The inverse correlation between high levels of IL-6 or IL-8 and low lymphocyte numbers hints at underlying mechanisms that might link these characteristics of severe disease. The possibility that high cytokine levels cause lymphocytopenia is consistent with the observation that people with COVID-19 who were treated with the drug tocilizumab, which blocks IL-6-mediated signalling, had their bloodstream levels of lymphocytes restored to nearer normal6. However, further experimental and mechanistic studies are needed to establish whether a causal connection underlies the correlation between these cytokine levels and lymphocytopenia. Of note is the discordant time frame of changes in these two parameters — T-cell depletion is evident from the first week of overt disease, whereas a cytokine storm arises later, when COVID-19 has become severe.
Moreover, neither lymphocytopenia nor a cytokine storm are exclusive to COVID-19. Both are hallmarks of many types of severe respiratory infection, including human infection by avian influenza viruses, and severe acute respiratory syndrome (SARS), a disease caused by a coronavirus related to SARS-CoV-2. To delineate the immunological signatures that are specific to COVID-19, more-detailed cellular and molecular analyses will be needed.

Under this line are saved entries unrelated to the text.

(** C18: [FileHandle.Write] replaces exactly the written range, provided the
    range does not lie strictly inside an extent that is not the file's last,
    grows the file to the end of the range, and leaves every other file as it
    was. *)
Theorem Write_updates_content ino data off now F k F' exts :
  fs_inv obj F → req_ok (RWrite ino data off now) F →
  FileHandle_Write ino data off now F = Ret k F' →
  extents (idx F) !! ino = Some exts → no_inner_split off (off + len data) exts = true →
  k = u32 (len data) ∧
  (∀ o, file_content obj F' ino o =
     if decide (off <= o < off + len data) then data !! Z.to_nat (o - off)
     else file_content obj F ino o) ∧
  (∀ j o, j ≠ ino → file_content obj F' j o = file_content obj F j o) ∧
  (∀ n, inodes (idx F) !! ino = Some n → ∃ n', inodes (idx F') !! ino = Some n' ∧
     Inode.Size n' = Z.max (Inode.Size n) (off + len data)).
Proof.
  intros H (Hne & Ho & Hm & Hq) E He Hns.
  pose proof (FileHandle_Write_cases obj ino data off now F H Hne Ho Hm Hq) as HW.
  rw E in HW. destruct HW as (-> & exts' & ext & Hw).
  pose proof (wr_old _ _ _ _ _ _ _ _ Hw) as He'. rw He in He'. injection He' as <-.
  split_and!; [done| | |].
  - move=> o. by eapply written_content.
  - move=> j o Hj. destruct (wr_others _ _ _ _ _ _ _ _ Hw j Hj) as [Ej _].
    apply file_content_extends => //. by apply Hw.
  - move=> n Hn. destruct (wr_size _ _ _ _ _ _ _ _ Hw n Hn) as (_ & n' & ? & _ & ?). eauto.
Qed.

(** A write that fails, for whatever reason, changes no file: ENOENT for a
    missing inode, ENOSPC exactly when the file would grow beyond the
    capacity (both without any effect), EIO when the chunk store fails or the
    inode is not a regular file. *)
Theorem Write_fails_cleanly ino data off now F e F' :
  fs_inv obj F → req_ok (RWrite ino data off now) F →
  FileHandle_Write ino data off now F = Fail e F' →
  (∀ j o, file_content obj F' j o = file_content obj F j o) ∧ idx F' = idx F ∧
  (e = ENOSPC → F' = F ∧ ∃ n, inodes (idx F) !! ino = Some n ∧
     Inode.Size n < off + len data ∧
     maxFSSize F < UsedBytes (idx F) +! (off + len data -! Inode.Size n)) ∧
  (e = ENOENT → F' = F ∧ inodes (idx F) !! ino = None) ∧
  (e = ENOSPC ∨ e = ENOENT ∨ e = EIO).
Proof.
  intros H (Hne & Ho & Hm & Hq) E.
  pose proof (FileHandle_Write_cases obj ino data off now F H Hne Ho Hm Hq) as HW.
  rw E in HW. destruct e => //.
  - destruct HW as [-> ?]. split_and!; auto; done.
  - destruct HW as (Hi & Ei & Hx). split_and!; auto; try done.
    move=> j o. apply file_content_extends => //. by rw Ei.
  - destruct HW as [-> ?]. split_and!; auto; done.
Qed.
(* ===== verification/FuseWitness.v ===== *)
(** A concrete file system, on a directory store, that satisfies the
    hypotheses of the theorems of FuseProps.v: a new file system, a file
    created in it, two bytes written to it. *)
From S2P Require Import Prelude Types Extents Index IndexInv OS Decimal Persist Store Cache ChunkStore.
From S2P Require Import ChunkProps Fuse FuseData FuseInv FuseProps.
#[local] Open Scope Z_scope.

#[local] Existing Instance demo_store.
#[local] Existing Instance demo_laws.
#[local] Existing Instance count_codec.

(** A new file system in the demo session, with a capacity of 100 bytes, and
    the same with a file of two bytes. *)
Definition demo_fs : Fusey Disk := mkFusey (New 4096 0) demo_session 100 "cache".

Definition after {A} (m : outcome Errno (Fusey Disk) A) : Fusey Disk :=
  default demo_fs (out_state m).

Definition demo_created : Fusey Disk := after (Create RootIno "f" 0x1A4 None 1 demo_fs).
Definition demo_written : Fusey Disk := after (FileHandle_Write 2 ab 0 2 demo_created).

Lemma demo_fs_inv : fs_inv demo_obj demo_fs.
Proof.
  split.
  - apply New_wf.
  - exact demo_session_wf.
  - move=> ino o sz. rw /finfo /=. destruct (decide (ino = RootIno)) as [->|].
    + by rw lookup_singleton_eq.
    + by rw lookup_singleton_ne.
  - move=> c. vm_compute. by move=> [<-].
Qed.

Lemma demo_created_inv : fs_inv demo_obj demo_created.
Proof.
  pose proof (Create_safe demo_obj RootIno "f" 0x1A4 None 1 demo_fs demo_fs_inv ltac:(by vm_compute)) as H.
  rw /demo_created /after. rw /fs_safe in H. by destruct (out_state _).
Qed.

Lemma demo_write_ok : req_ok (RWrite 2 ab 0 2) demo_created.
Proof. split_and!; [done|done|by vm_compute|by vm_compute]. Qed.

Lemma demo_written_ret : FileHandle_Write 2 ab 0 2 demo_created = Ret 2 demo_written.
Proof. by vm_compute. Qed.

Lemma demo_written_inv : fs_inv demo_obj demo_written.
Proof.
  destruct demo_write_ok as (H1 & H2 & H3 & H4).
  pose proof (FileHandle_Write_cases demo_obj 2 ab 0 2 demo_created demo_created_inv H1 H2 H3 H4) as HW.
  rw demo_written_ret in HW. destruct HW as (_ & exts & ext & Hw).
  exact (wr_inv _ _ _ _ _ _ _ _ Hw).
Qed.

Definition demo_inode : Inode.t := (GetInode (idx demo_written) 2).1.
Definition demo_exts : list Extent.t := default [] (extents (idx demo_written) !! 2).

Lemma demo_inode_eq : inodes (idx demo_written) !! 2 = Some demo_inode.
Proof. by vm_compute. Qed.
Lemma demo_exts_eq : extents (idx demo_written) !! 2 = Some demo_exts.
Proof. by vm_compute. Qed.

Lemma requests_keep_invariant_witness :
  fs_inv demo_obj demo_written ∧ ∃ F'', serve RFsync demo_written = Some F'' ∧ fs_inv demo_obj F''.
Proof.
  apply (requests_keep_invariant demo_obj (L:=demo_laws) demo_written demo_written RFsync);
    [apply served_nil|exact demo_written_inv|exact I].
Defined.

Lemma Read_returns_content_witness :
  match FileHandle_Read 2 10 0 5 demo_written with
  | Ret buf F' => fs_inv demo_obj F' ∧ len buf = 2 | _ => False end.
Proof.
  pose proof (Read_returns_content demo_obj (L:=demo_laws) 2 10 0 5 demo_written demo_exts demo_inode
    demo_written_inv eq_refl ltac:(lia) ltac:(lia) demo_inode_eq demo_exts_eq) as H.
  destruct (FileHandle_Read 2 10 0 5 demo_written) as [buf F'|e F'|] eqn:E; [|by vm_compute in E..].
  destruct H as (H1 & H2 & _). split; [exact H1|]. rw H2. by vm_compute.
Defined.

(** Overwriting the second byte and two more. *)
Definition demo_write2 : outcome Errno (Fusey Disk) Z := FileHandle_Write 2 cde 1 3 demo_written.

Lemma demo_write2_ok : req_ok (RWrite 2 cde 1 3) demo_written.
Proof. split_and!; [done|done|by vm_compute|by vm_compute]. Qed.

Lemma demo_write2_ret : FileHandle_Write 2 cde 1 3 demo_written = Ret 3 (after demo_write2).
Proof. by vm_compute. Qed.

Lemma Write_updates_content_witness :
  file_content demo_obj (after demo_write2) 2 0 = file_content demo_obj demo_written 2 0 ∧
  file_content demo_obj (after demo_write2) 2 3 = Some Byte.x65.
Proof.
  destruct (Write_updates_content demo_obj (L:=demo_laws) 2 cde 1 3 demo_written 3 (after demo_write2) demo_exts
    demo_written_inv demo_write2_ok demo_write2_ret demo_exts_eq ltac:(by vm_compute)) as (_ & H & _).
  split; [exact (H 0)|exact (H 3)].
Defined.

Lemma Write_then_Read_witness :
  match FileHandle_Read 2 (len cde) 1 9 (after demo_write2) with
  | Ret buf _ => buf = cde | Fail e _ => e = EIO | Crash => False end.
Proof.
  exact (Write_then_Read demo_obj (L:=demo_laws) 2 cde 1 3 9 demo_written 3 (after demo_write2) demo_exts
    demo_written_inv demo_write2_ok demo_write2_ret demo_exts_eq ltac:(by vm_compute)).
Defined.

(** A write that would take the file beyond the capacity. *)
Lemma demo_full_ret : FileHandle_Write 2 ab 99 3 demo_written = Fail ENOSPC demo_written.
Proof. by vm_compute. Qed.

Lemma Write_fails_cleanly_witness :
  maxFSSize demo_written < UsedBytes (idx demo_written) +! (99 + len ab -! Inode.Size demo_inode).
Proof.
  assert (req_ok (RWrite 2 ab 99 3) demo_written) as Hok
    by (split_and!; [done|done|by vm_compute|by vm_compute]).
  destruct (Write_fails_cleanly demo_obj (L:=demo_laws) 2 ab 99 3 demo_written ENOSPC demo_written
    demo_written_inv Hok demo_full_ret) as (_ & _ & H & _).
  destruct (H eq_refl) as (_ & n & Hn & _ & Hlt). rw demo_inode_eq in Hn. injection Hn as <-. exact Hlt.
Defined.

(** The bits of the Linux FUSE protocol. *)
Definition demo_bits : FattrBits := mkFattr 1 2 4 8 16 32.
Definition demo_truncate : SetAttrIn.t := SetAttrIn.mk 8 0 0 0 1 0 0 0 0.
Definition demo_utimes : SetAttrIn.t := SetAttrIn.mk 16 0 0 0 0 12 34 0 0.

Lemma Setattr_sets_length_witness :
  match Setattr demo_bits 2 demo_truncate 7 demo_written with
  | Ret out F' => file_content demo_obj F' 2 1 = Some zero_byte
  | _ => False
  end.
Proof.
  destruct (Setattr demo_bits 2 demo_truncate 7 demo_written) as [out F'|e F'|] eqn:E; [|by vm_compute in E..].
  destruct (Setattr_sets_length demo_obj demo_bits 2 demo_truncate 7 demo_written out F' demo_inode 1
    demo_written_inv demo_inode_eq ltac:(by vm_compute) ltac:(by vm_compute) E) as (_ & H & _).
  exact (H 1).
Defined.

Lemma Setattr_atime_roundtrip_witness :
  match Setattr demo_bits 2 demo_utimes 7 demo_written with
  | Ret out _ => Attr.Atime (ao_Attr out) = 12 ∧ Attr.Atimensec (ao_Attr out) = 34
  | _ => False
  end.
Proof.
  destruct (Setattr demo_bits 2 demo_utimes 7 demo_written) as [out F'|e F'|] eqn:E; [|by vm_compute in E..].
  destruct (Setattr_atime_roundtrip demo_bits 2 demo_utimes 7 demo_written out F' E
    ltac:(by vm_compute) ltac:(by vm_compute) ltac:(by vm_compute) ltac:(by vm_compute)) as (H1 & H2 & _).
  by split.
Defined.

Lemma Create_then_Lookup_witness :
  match Create RootIno "f" 0x1A4 None 1 demo_fs with
  | Ret (out, c) F' => Lookup RootIno "f" F' = Ret out F' ∧ eo_Ino out = c
  | _ => False
  end.
Proof.
  destruct (Create RootIno "f" 0x1A4 None 1 demo_fs) as [[out c] F'|e F'|] eqn:E; [|by vm_compute in E..].
  destruct (Create_then_Lookup demo_obj RootIno "f" 0x1A4 None 1 demo_fs out c F' demo_fs_inv
    ltac:(by vm_compute) E) as (H1 & H2 & _). by split.
Defined.

Lemma Create_existing_leaks_witness :
  match Create RootIno "f" 0x1A4 None 1 demo_created with
  | Fail e F' => e = EEXIST ∧ nextIno (idx F') = 4
  | _ => False
  end.
Proof.
  pose proof (Create_existing_leaks demo_obj RootIno "f" 0x1A4 None 1 demo_created 2
    demo_created_inv ltac:(by vm_compute)) as H.
  destruct (Create RootIno "f" 0x1A4 None 1 demo_created) as [x F'|e F'|] eqn:E; [by vm_compute in E| |by vm_compute in E].
  destruct H as (H1 & H2 & _). split; [exact H1|]. rw H2. by vm_compute.
Defined.

Lemma Rmdir_answers_witness :
  match Rmdir RootIno "f" 3 demo_created with Fail e _ => e = ENOTDIR | _ => False end.
Proof.
  pose proof (Rmdir_answers demo_obj RootIno "f" 3 demo_created demo_created_inv) as H.
  destruct (Rmdir RootIno "f" 3 demo_created) as [x F'|e F'|] eqn:E; [by vm_compute in E| |by vm_compute in E].
  destruct H as [_ H], e; try done; by vm_compute in E.
Defined.

Lemma xattr_roundtrip_witness :
  match Setxattr 2 "user.k" cde 3 demo_created with
  | Ret _ F' => Getxattr 2 "user.k" 8 F' = Ret (3, cde) F'
  | _ => False
  end.
Proof.
  destruct (Setxattr 2 "user.k" cde 3 demo_created) as [[] F'|e F'|] eqn:E; [|by vm_compute in E..].
  destruct (xattr_roundtrip 2 "user.k" cde 3 8 demo_created F' E) as [H _]. exact H.
Defined.

Lemma Statfs_free_within_total_witness :
  match Statfs demo_written with Ret o _ => 0 <= Bfree o <= Blocks o | _ => False end.
Proof.
  pose proof (Statfs_free_within_total demo_written ltac:(by vm_compute) ltac:(by vm_compute)) as H.
  destruct (Statfs demo_written) as [o F'|e F'|] eqn:E; [|by vm_compute in E..]. apply H.
Defined.

(** A process that starts on what [F] left behind. *)
Definition restart (F : Fusey Disk) : outcome ChunkErr (cstate Disk) unit :=
  RecoverNextSeq (mkCState (NewChunkStore 4)
    (mkWorld (backing (wd (chunks F))) (pop_fault (local (wd (chunks F)))))).

Lemma demo_written_canonical : canonical_extents (extents (idx demo_written)).
Proof.
  move=> ino exts. assert (extents (idx demo_written) = {[ 2 := demo_exts ]}) as -> by by vm_compute.
  destruct (decide (ino = 2)) as [->|]; [|by rw lookup_singleton_ne].
  rw lookup_singleton_eq => -[<-].
  assert (demo_exts = [Extent.mk (format_chunk_id 0) 0 2 0]) as -> by by vm_compute.
  repeat constructor. exists 0. split; [lia|done].
Qed.

Lemma Fsync_snapshot_complete_witness :
  ∃ F' s2, Fsync demo_written = Ret tt F' ∧ restart F' = Ret tt s2 ∧
  Load "cache" 4096 (local (wd (chunks F'))) =
    Ret (reloaded (idx demo_written) 4096) (pop_fault (local (wd (chunks F')))) ∧
  file_content demo_obj (mkFusey (reloaded (idx demo_written) 4096) s2 100 "cache") 2 1 =
  file_content demo_obj demo_written 2 1.
Proof.
  assert (match Fsync demo_written with
    | Ret _ F' => match restart F' with Ret _ _ => next_fault (local (wd (chunks F'))) | _ => FaultNow end
    | _ => FaultNow end = NoFault) as H by (vm_compute; reflexivity).
  destruct (Fsync demo_written) as [[] F'|e F'|] eqn:H1; [|discriminate..].
  destruct (restart F') as [[] s2|e s2|] eqn:H2; [|discriminate..].
  exists F', s2. split; [reflexivity|]. split; [exact H2|].
  assert (nextSeq (cs (chunks demo_written)) <= 10 ^ 8) as H4 by by vm_compute.
  assert (0 <= 4 < 2 ^ 62) as H5 by lia.
  assert (cacheDir demo_written ≠ ""%string) as H6 by by vm_compute.
  assert (cacheDir demo_written = "cache"%string ∧ maxFSSize demo_written = 100) as [E1 E2]
    by (vm_compute; split; reflexivity).
  assert (loadable (idx demo_written) = true) as H7 by by vm_compute.
  pose proof (Fsync_snapshot_complete demo_obj (L:=demo_laws) (C:=count_codec) (CborLaws0:=count_codec_laws)
    demo_written tt F' 4096 4 tt s2 demo_written_inv demo_written_canonical H7 H6 H1 H H5 H4 H2) as HR.
  rw E1 E2 in HR. destruct HR as [HL [_ HC]]. split; [exact HL|exact (HC 2 1)].
Defined.
(* ===== verification/SpecIndex.v ===== *)
(** What each operation of the index does to the tree that it stands for. *)
From S2P Require Import Prelude Types Extents Index IndexInv OS Decimal Persist Store Cache ChunkStore.
From S2P Require Import Fuse FuseData FuseInv FuseProps FsSpec SpecAbs.
#[local] Open Scope Z_scope.

(** ** Sizes

    The size of a file is not negative and its blocks are those of its size; a
    symbolic link is as long as its target. *)

Definition sized_right (target : option string) (n : Inode.t) : Prop :=
  (Inode.FileType n = Regular → 0 <= Inode.Size n ∧ Inode.Blocks n = blocks512 (Inode.Size n)) ∧
  ∀ t, target = Some t → Inode.Size n = Z.of_nat (String.length t).

Definition sizes_ok (i : Index) : Prop := ∀ ino n, inodes i !! ino = Some n → sized_right (symlinks i !! ino) n.

(** An update that keeps type, size and blocks. *)
Definition keeps_size (f : Inode.t → Inode.t) : Prop :=
  ∀ n, Inode.Size (f n) = Inode.Size n ∧ Inode.FileType (f n) = Inode.FileType n ∧ Inode.Blocks (f n) = Inode.Blocks n.

Lemma sizes_on_inode_at ino f i :
  (∀ n, inodes i !! ino = Some n → sized_right (symlinks i !! ino) n → sized_right (symlinks i !! ino) (f n)) →
  sizes_ok i → sizes_ok (on_inode ino f i).
Proof.
  intros Hf H k n. simpl. rw lookup_alter. case_decide as E; [|by apply H]. subst k.
  destruct (inodes i !! ino) as [m|] eqn:Em; [|done]. intros [= <-]. by apply Hf, H.
Qed.

Lemma sizes_on_inode ino f i : keeps_size f → sizes_ok i → sizes_ok (on_inode ino f i).
Proof.
  intros Hf. apply sizes_on_inode_at. intros n _. destruct (Hf n) as (Es & Et & Eb). by rw /sized_right Es Et Eb.
Qed.

Lemma sizes_mark i : sizes_ok i → sizes_ok (mark_dirty i).
Proof. done. Qed.
Lemma sizes_dirs f i : sizes_ok i → sizes_ok (on_dirIndex f i).
Proof. done. Qed.
Lemma sizes_xattrs f i : sizes_ok i → sizes_ok (on_xattrs f i).
Proof. done. Qed.
Lemma sizes_extents f i : sizes_ok i → sizes_ok (on_extents f i).
Proof. done. Qed.

Lemma sizes_free c i : sizes_ok i → sizes_ok (free_inode c i).
Proof.
  intros H k n. simpl. intros [Hk Hn]%lookup_delete_Some. rw lookup_delete_ne //. by apply H.
Qed.

(** [sizes] follows the chain of updates of an operation. *)
Ltac sizes :=
  repeat lazymatch goal with
  | |- sizes_ok (mark_dirty _) => apply sizes_mark
  | |- sizes_ok (on_dirIndex _ _) => apply sizes_dirs
  | |- sizes_ok (on_xattrs _ _) => apply sizes_xattrs
  | |- sizes_ok (on_extents _ _) => apply sizes_extents
  | |- sizes_ok (free_inode _ _) => apply sizes_free
  | |- sizes_ok (on_inode _ _ _) => apply sizes_on_inode; [by intros ?|]
  | |- sizes_ok (if ?b then _ else _) => destruct b
  end; try assumption.

Lemma New_sizes bs now : sizes_ok (New bs now).
Proof. intros k n. simpl. intros [<- <-]%lookup_singleton_Some. split; [done|]. by rw lookup_empty. Qed.

Lemma CreateInode_sizes ft perm uid gid now i c j : wf_index i → sizes_ok i →
  CreateInode ft perm uid gid 0 now i = Ret c j → sizes_ok j.
Proof.
  intros Hwf H [= _ <-]. apply sizes_mark.
  assert (symlinks i !! nextIno i = None) as Hs.
  { apply eq_None_not_Some => /(wf_sym _ Hwf). rw /typed skeleton_lookup. destruct (inodes i !! nextIno i) as [m|] eqn:E; [|done].
    pose proof (core_key _ _ _ _ (wf_struct _ Hwf) _ _ (skeleton_Some _ _ _ E)). lia. }
  assert (∀ k n, <[nextIno i := Inode.mk (nextIno i) ft perm (if decide (ft = Directory) then 1 else 0) uid gid 0 now now now
      (blockSize i) 0 0]> (inodes i) !! k = Some n → sized_right (symlinks i !! k) n) as Hk.
  { intros k n [[<- <-]|[_ Hn]]%lookup_insert_Some; [|by apply H]. rw Hs. by split. }
  by repeat case_decide.
Qed.

Lemma AddDirEntry_sizes p nm c now i u j : sizes_ok i → AddDirEntry p nm c now i = Ret u j → sizes_ok j.
Proof. rw /AddDirEntry. repeat case_match; try done. intros Hok [= _ <-]. sizes. Qed.

Lemma RemoveDirEntry_sizes p nm now i u j : sizes_ok i → RemoveDirEntry p nm now i = Ret u j → sizes_ok j.
Proof. rw /RemoveDirEntry. repeat case_match; try done; intros Hok [= _ <-]; sizes. Qed.

Lemma rename_drop_dst_sizes dp dn i u j : sizes_ok i → rename_drop_dst dp dn i = Ret u j → sizes_ok j.
Proof. rw /rename_drop_dst. repeat case_match; try done; intros Hok [= _ <-]; sizes. Qed.

Lemma Rename_sizes sp sn dp dn now i u j : sizes_ok i → Index_Rename sp sn dp dn now i = Ret u j → sizes_ok j.
Proof.
  intros H. rw /Index_Rename. destruct (dir_lookup i sp sn) as [c|]; [|done]. cbv zeta.
  intros (v & i1 & E1 & E)%obind_ret_inv. pose proof (rename_drop_dst_sizes _ _ _ _ _ H E1) as H1. revert E.
  repeat case_match; try done; intros [= _ <-]; sizes.
Qed.

Lemma SetXattr_sizes ino nm v now i u j : sizes_ok i → SetXattr ino nm v now i = Ret u j → sizes_ok j.
Proof. rw /SetXattr. case_match; [|done]. intros Hok [= _ <-]. sizes. Qed.

Lemma RemoveXattr_sizes ino nm now i u j : sizes_ok i → RemoveXattr ino nm now i = Ret u j → sizes_ok j.
Proof. rw /RemoveXattr. repeat case_match; try done. intros Hok [= _ <-]. sizes. Qed.

Lemma TouchAtime_sizes ino now i : sizes_ok i → sizes_ok (TouchAtime ino now i).
Proof.
  intros H. rw /TouchAtime. case_match; [|done]. change (sizes_ok (on_inode ino (Inode.set_Atime now) i)). sizes.
Qed.

Lemma SetSymlink_sizes ino target now i u j : wf_index i → sizes_ok i → SetSymlink ino target now i = Ret u j → sizes_ok j.
Proof.
  intros Hwf H. rw /SetSymlink. destruct (inodes i !! ino) as [n|] eqn:En; [|done]. case_decide as Ht; [done|].
  intros [= _ <-]. apply sizes_mark. intros k m. simpl. rw lookup_alter lookup_insert.
  case_decide as E; [|by apply H]. subst k. rw En. intros [= <-]. split; [|by intros t [= <-]].
  simpl. rw Ht. done.
Qed.

Lemma blocks_grow z n : sized_right None n → 0 <= z → Inode.FileType n = Regular →
  sized_right None (grow_size z n).
Proof.
  intros [H _] Hz Ht. destruct (H Ht). rw /grow_size. destruct (_ >? _); split; [|done..|done]. intros _. by split.
Qed.

(** A regular file has no link target. *)
Lemma regular_no_target i ino n : wf_index i → inodes i !! ino = Some n → Inode.FileType n = Regular → symlinks i !! ino = None.
Proof.
  intros Hwf Hn Ht. apply eq_None_not_Some => /(wf_sym _ Hwf). pose proof (typed_of _ _ _ Hn) as H.
  rw /typed in H |- *. rw H Ht. done.
Qed.

Lemma WriteExtent_sizes ino ext now i u j : wf_index i → sizes_ok i → 0 <= eEnd ext →
  WriteExtent ino ext now i = Ret u j → sizes_ok j.
Proof.
  intros Hwf H Hz. rw /WriteExtent. destruct (inodes i !! ino) as [n|] eqn:En; [|done]. case_decide as Ht; [done|].
  intros [= _ <-]. apply sizes_mark, sizes_on_inode_at; [|by apply sizes_extents]. simpl.
  intros m Hm. rw En in Hm. injection Hm as <-. rw (regular_no_target i ino n) // => Hs.
  by apply (blocks_grow (eEnd ext) n).
Qed.

Lemma SetAttr_sizes ino mode uid gid size atime mtime now i u j : wf_index i → sizes_ok i →
  (∀ z n, size = Some z → inodes i !! ino = Some n → 0 <= z ∧ Inode.FileType n = Regular) →
  SetAttr ino mode uid gid size atime mtime now i = Ret u j → sizes_ok j.
Proof.
  intros Hwf H Hz. rw /SetAttr. destruct (inodes i !! ino) as [n|] eqn:En; [|done].
  set f := λ m : Inode.t, _. assert (keeps_size f) as Hf.
  { intros m. rw /f. by destruct mode, uid, gid, atime, mtime. }
  intros [= _ <-]. apply sizes_mark, sizes_on_inode; [done|]. destruct size as [z|]; [|by apply sizes_on_inode].
  destruct (Hz z n eq_refl eq_refl) as [Hz0 Ht]. case_decide; [|by apply sizes_on_inode]. rw decide_True //.
  apply sizes_on_inode_at.
  - simpl. by rw (regular_no_target i ino n).
  - apply sizes_extents. by apply sizes_on_inode.
Qed.

(** ** Trees *)

Section trees.
Context {W : Type} {S : Store W} (obj : W → string → option bytes) {L : StoreLaws S obj}.
Implicit Types s : cstate W.
Implicit Types i j : Index.

(** One node changes. *)
Lemma raw_update s i j ino g :
  (∀ k, k ≠ ino → inodes j !! k = inodes i !! k ∧ extents j !! k = extents i !! k ∧
     symlinks j !! k = symlinks i !! k ∧ xattrs j !! k = xattrs i !! k) →
  (node_of obj s j ino <$> inodes j !! ino = g ∘ node_of obj s i ino <$> inodes i !! ino) →
  raw obj s j = alter g ino (raw obj s i).
Proof.
  intros Ho Hg. apply map_eq => k. rw lookup_alter !raw_lookup. case_decide as E.
  - subst k. rw Hg. by destruct (inodes i !! ino).
  - destruct (Ho k ltac:(done)) as (-> & E1 & E2 & E3). destruct (inodes i !! k) as [n|]; [|done]. simpl. f_equal.
    by rw /node_of /kind_of /GetXattrs E1 E2 E3.
Qed.

Lemma tree_update s i j ino g : entries j = entries i → raw obj s j = alter g ino (raw obj s i) →
  tree_of obj s j = on_node ino g (tree_of obj s i).
Proof. intros E1 E2. by rw /tree_of E1 E2 prune_alter. Qed.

Tracing the evolution of SARS-CoV-2 is fundamental for informing the public-health policies needed to limit disease spread. Dissecting the underlying causes and mechanisms of perturbed immune defences, such as the depletion of CD3+ T cells and the heightened pro-inflammatory response, as well as determining the crucial clinical and molecular hallmarks of COVID-19, are of paramount importance for the design of treatment strategies and effective vaccines. Zhang et al. lay some essential groundwork that should aid in these Herculean tasks, and their work raises key questions that will need to be answered if we are to limit this pandemic and try to prevent a future one.